Lemma building_facts s root l fs :
  building s root l fs → i_inum root = ROOTINO ∧ i_size root = root_size fs ∧ freeblock s = blocks_needed fs ∧ length l = length fs.
Proof.
  intros [Hc _ Hr Hl]. assert (Hsz : i_size root = root_size fs).
  { rewrite (inode_ok_size _ _ (ct_ok _ _ Hc 0%nat root eq_refl)), Hr, length_join, length_root_entries by apply root_entries_16.
    unfold root_size. lia. }
  split_and!; [by rewrite (ct_inum _ _ Hc 0%nat root eq_refl)|done| |by eapply Forall2_length].
  rewrite (ct_free _ _ Hc). cbn. rewrite Hsz. unfold blocks_needed.
  assert (E : file_blocks ∘ i_size <$> l = (λ f, file_blocks (Z.of_nat (length f.2))) <$> fs).
  { apply list_eq_Forall2, Forall2_fmap. apply Forall2_same_length_lookup. split; [by eapply Forall2_length|].
    intros k i f Hi Hf. destruct (Forall2_lookup_lr _ _ _ _ _ _ Hl Hi Hf) as [_ <-]. cbn.
    by rewrite (inode_ok_size _ _ (ct_ok _ _ Hc (Datatypes.S k) i Hi)). }
  rewrite <- E. lia.
Qed.

(** one file: its inode, its entry and its contents *)
Lemma add_file_runs s root l fs f (k : K unit) (Q : unit → mk → Prop) :
  building s root l fs → file_arg f → Z.of_nat (length fs) + 2 < NINODES → blocks_needed (fs ++ [f]) ≤ FSSIZE →
  (∀ s' root' l', building s' root' l' (fs ++ [f]) → runs k s' Q) →
  runs (inum ← Mkfs.ialloc T_FILE;
        _ ← iappend ROOTINO (dirent inum (file_name f.1));
        _ ← copy_file (Datatypes.S (length f.2)) inum f.2;
        k) s Q.
Proof.
  intros Hb [_ Hname Hdata Hsize] Hn Hneed HQ. destruct (building_facts _ _ _ _ Hb) as (Er & Es & Ef & El).
  rewrite blocks_needed_app in Hneed. destruct Hb as [Hc Hty Hroot Hfiles].
  apply runs_bind. eapply (ialloc_runs Hhome); [done|cbn; lia|by right|]. cbn [length].
  replace (1 + Z.of_nat (Datatypes.S (length l))) with (2 + Z.of_nat (length fs)) by lia.
  set (i := new_inode _ _). intros s1 Hc1 Hi1 Ho1. cbn [app] in Hc1. change (i_inum i) with (2 + Z.of_nat (length fs)).
  assert (Ef1 : freeblock s1 = freeblock s).
  { rewrite (ct_free _ _ Hc1), (ct_free _ _ Hc). cbn [fmap list_fmap sumZ]. rewrite fmap_app, sumZ_app. cbn. change (file_blocks 0) with 0. lia. }
  assert (Hrs : root_size fs + 16 ≤ MAXBYTES) by (unfold root_size, NINODES in *; change MAXBYTES with 71680; lia).
  pose proof (file_blocks_mono 0 (Z.of_nat (length f.2)) ltac:(lia)) as Hpos. unfold blocks_needed in Ef.
  rewrite <- Er. apply runs_bind. eapply (iappend_runs Hgeo s1 _ 0%nat root); [done..| | | | |]; rewrite ?length_dirent, ?Es.
  { by apply dirent_bytes, file_name_bytes. } { lia. } { lia. } { replace (root_size fs + Z.of_nat 16) with (root_size fs + 16) by lia. lia. }
  intros s2 root2 Hg2. destruct (grown_facts _ _ 0%nat root _ _ _ Hc1 eq_refl Hg2) as (_ & _ & Ef2). rewrite length_dirent, Es in Ef2.
  replace (root_size fs + Z.of_nat 16) with (root_size fs + 16) in Ef2 by lia. destruct Hg2 as [Hc2 Hn2 Ht2 Ho2].
  change (<[0%nat := root2]> (root :: l ++ [i])) with (root2 :: l ++ [i]) in Hc2.
  assert (Hik : (l ++ [i]) !! length l = Some i) by by rewrite lookup_app_r, Nat.sub_diag by lia.
  change (2 + Z.of_nat (length fs)) with (i_inum i). apply runs_bind.
  eapply (copy_file_runs Hgeo _ s2 _ (Datatypes.S (length l)) i); [done..|lia|cbn; lia|cbn [i_size i new_inode set_nlink set_itype blank set_inode_ids zero_inode]; rewrite Z.add_0_l; change (file_blocks 0) with 0; lia|].
  intros s3 i3 [Hc3 Hn3 Ht3 Ho3]. apply (HQ s3 root2 (l ++ [i3])).
  change (<[Datatypes.S (length l) := i3]> (root2 :: l ++ [i])) with (root2 :: <[length l := i3]> (l ++ [i])) in Hc3.
  rewrite insert_app_r_alt, Nat.sub_diag in Hc3 by lia. constructor.
  - done.
  - congruence.
  - rewrite (Ho3 0%nat root2) by done. rewrite Hn2, (Ho1 0%nat root), Hroot, root_entries_app, join_app by done. cbn. by rewrite app_nil_r.
  - apply Forall2_app; [|repeat constructor; [done|]].
    + apply Forall2_same_length_lookup. split; [by eapply Forall2_length|]. intros j a f' Ha Hf'.
      destruct (Forall2_lookup_lr _ _ _ _ _ _ Hfiles Ha Hf') as [? <-]. split; [done|].
      pose proof (lookup_lt_Some _ _ _ Ha) as Hlt.
      rewrite (Ho3 (Datatypes.S j) a), (Ho2 (Datatypes.S j) a), (Ho1 (Datatypes.S j) a); try done; try lia; by apply lookup_app_l_Some.
    + rewrite Hn3, (Ho2 (Datatypes.S (length l)) i), Hi1; done.
Qed.

Lemma add_files_runs files : ∀ s root l fs (Q : unit → mk → Prop),
  building s root l fs → Forall file_arg files → Z.of_nat (length (fs ++ files)) + 1 < NINODES →
  blocks_needed (fs ++ files) ≤ FSSIZE →
  (∀ s' root' l', building s' root' l' (fs ++ files) → Q () s') → runs (add_files ROOTINO files) s Q.
Proof.
  induction files as [|[arg data] files IH]; intros s root l fs Q Hb Hargs Hn Hneed HQ; cbn [add_files].
  { apply runs_ret, (HQ s root l). by rewrite app_nil_r. }
  apply Forall_cons in Hargs as [Hf Hargs]. rewrite bool_decide_eq_false_2 by apply Hf.
  rewrite cons_middle, app_assoc in Hn, Hneed, HQ.
  assert (Hn1 : Z.of_nat (length fs) + 2 < NINODES) by (rewrite !length_app in Hn; cbn in Hn; lia).
  eapply (add_file_runs s root l fs (arg, data)); [done..| |].
  { etransitivity; [apply (blocks_needed_mono _ files)|done]. }
  intros s' root' l' Hb'. by eapply IH.
Qed.

(** ** The start *)

Lemma zero_loop_runs n : ∀ i s (Q : unit → mk → Prop),
  (∀ s', (∀ k, img s' !! k = if decide (i ≤ k < i + Z.of_nat n) then Some zero_block else img s !! k) →
     freeblock s' = freeblock s → freeinode s' = freeinode s → Q () s') →
  runs (zero_loop n i) s Q.
Proof.
  induction n as [|n IH]; intros i s Q HQ; cbn [zero_loop].
  { apply runs_ret, HQ; [|done..]. intros k. by rewrite decide_False by lia. }
  apply runs_bind, runs_modify, IH. cbn [img freeblock freeinode]. intros s' Himg Hf Hi. apply HQ; [|done..].
  intros k. rewrite Himg. destruct (decide (k = i)) as [->|Hne].
  - rewrite decide_False, lookup_insert_eq, decide_True by lia. done.
  - rewrite lookup_insert_ne by done. repeat case_decide; lia || done.
Qed.

Lemma sb_bytes_ok : block_ok sb_bytes ∧ decode_sb sb_bytes = mkfs_sb.
Proof.
  split; [|reflexivity]. apply put_bytes_ok; [apply zero_block_ok|cbn; lia|]. rewrite !Forall_app. split_and!; apply le32_bytes.
Qed.

(** the empty image *)
Lemma catalog_start s :
  (∀ k, img s !! k = if decide (k = 1) then Some sb_bytes else if decide (0 ≤ k < FSSIZE) then Some zero_block else None) →
  freeblock s = nmeta → freeinode s = 1 → catalog (BL := BL) s [].
Proof.
  intros Himg Hf Hi. destruct sb_bytes_ok as [Hok _]. constructor; try done. constructor.
  - by rewrite Hf.
  - intros k Hk. rewrite Himg. rewrite (decide_True (P := 0 ≤ k < FSSIZE)) by done. case_decide; done.
  - intros k v. rewrite Himg. repeat case_decide; [by intros [= <-]|intros [= <-]; apply zero_block_ok|done].
  - intros k Hk. rewrite Hf in Hk. change nmeta with 59 in Hk. unfold view. rewrite decide_False by (change bm with 58; lia).
    rewrite Himg, decide_False by lia. by case_decide.
  - by rewrite Himg.
  - intros k Hk. change (2 + nlog) with 32 in Hk. rewrite Himg, decide_False, decide_True by (unfold FSSIZE; lia). done.
Qed.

> [THE PROBLEM]: Using the records above, copy word for word the line with "eapply (copy_file_runs Hgeo", the line with "intros s3 i3", and every line between them.

> [RESULT]:
  eapply (copy_file_runs Hgeo _ s2 _ (Datatypes.S (length l)) i); [done..|lia|cbn; lia|cbn [i_size i new_inode set_nlink set_itype blank set_inode_ids zero_inode]; rewrite Z.add_0_l; change (file_blocks 0) with 0; lia|].
  intros s3 i3 [Hc3 Hn3 Ht3 Ho3]. apply (HQ s3 root2 (l ++ [i3])).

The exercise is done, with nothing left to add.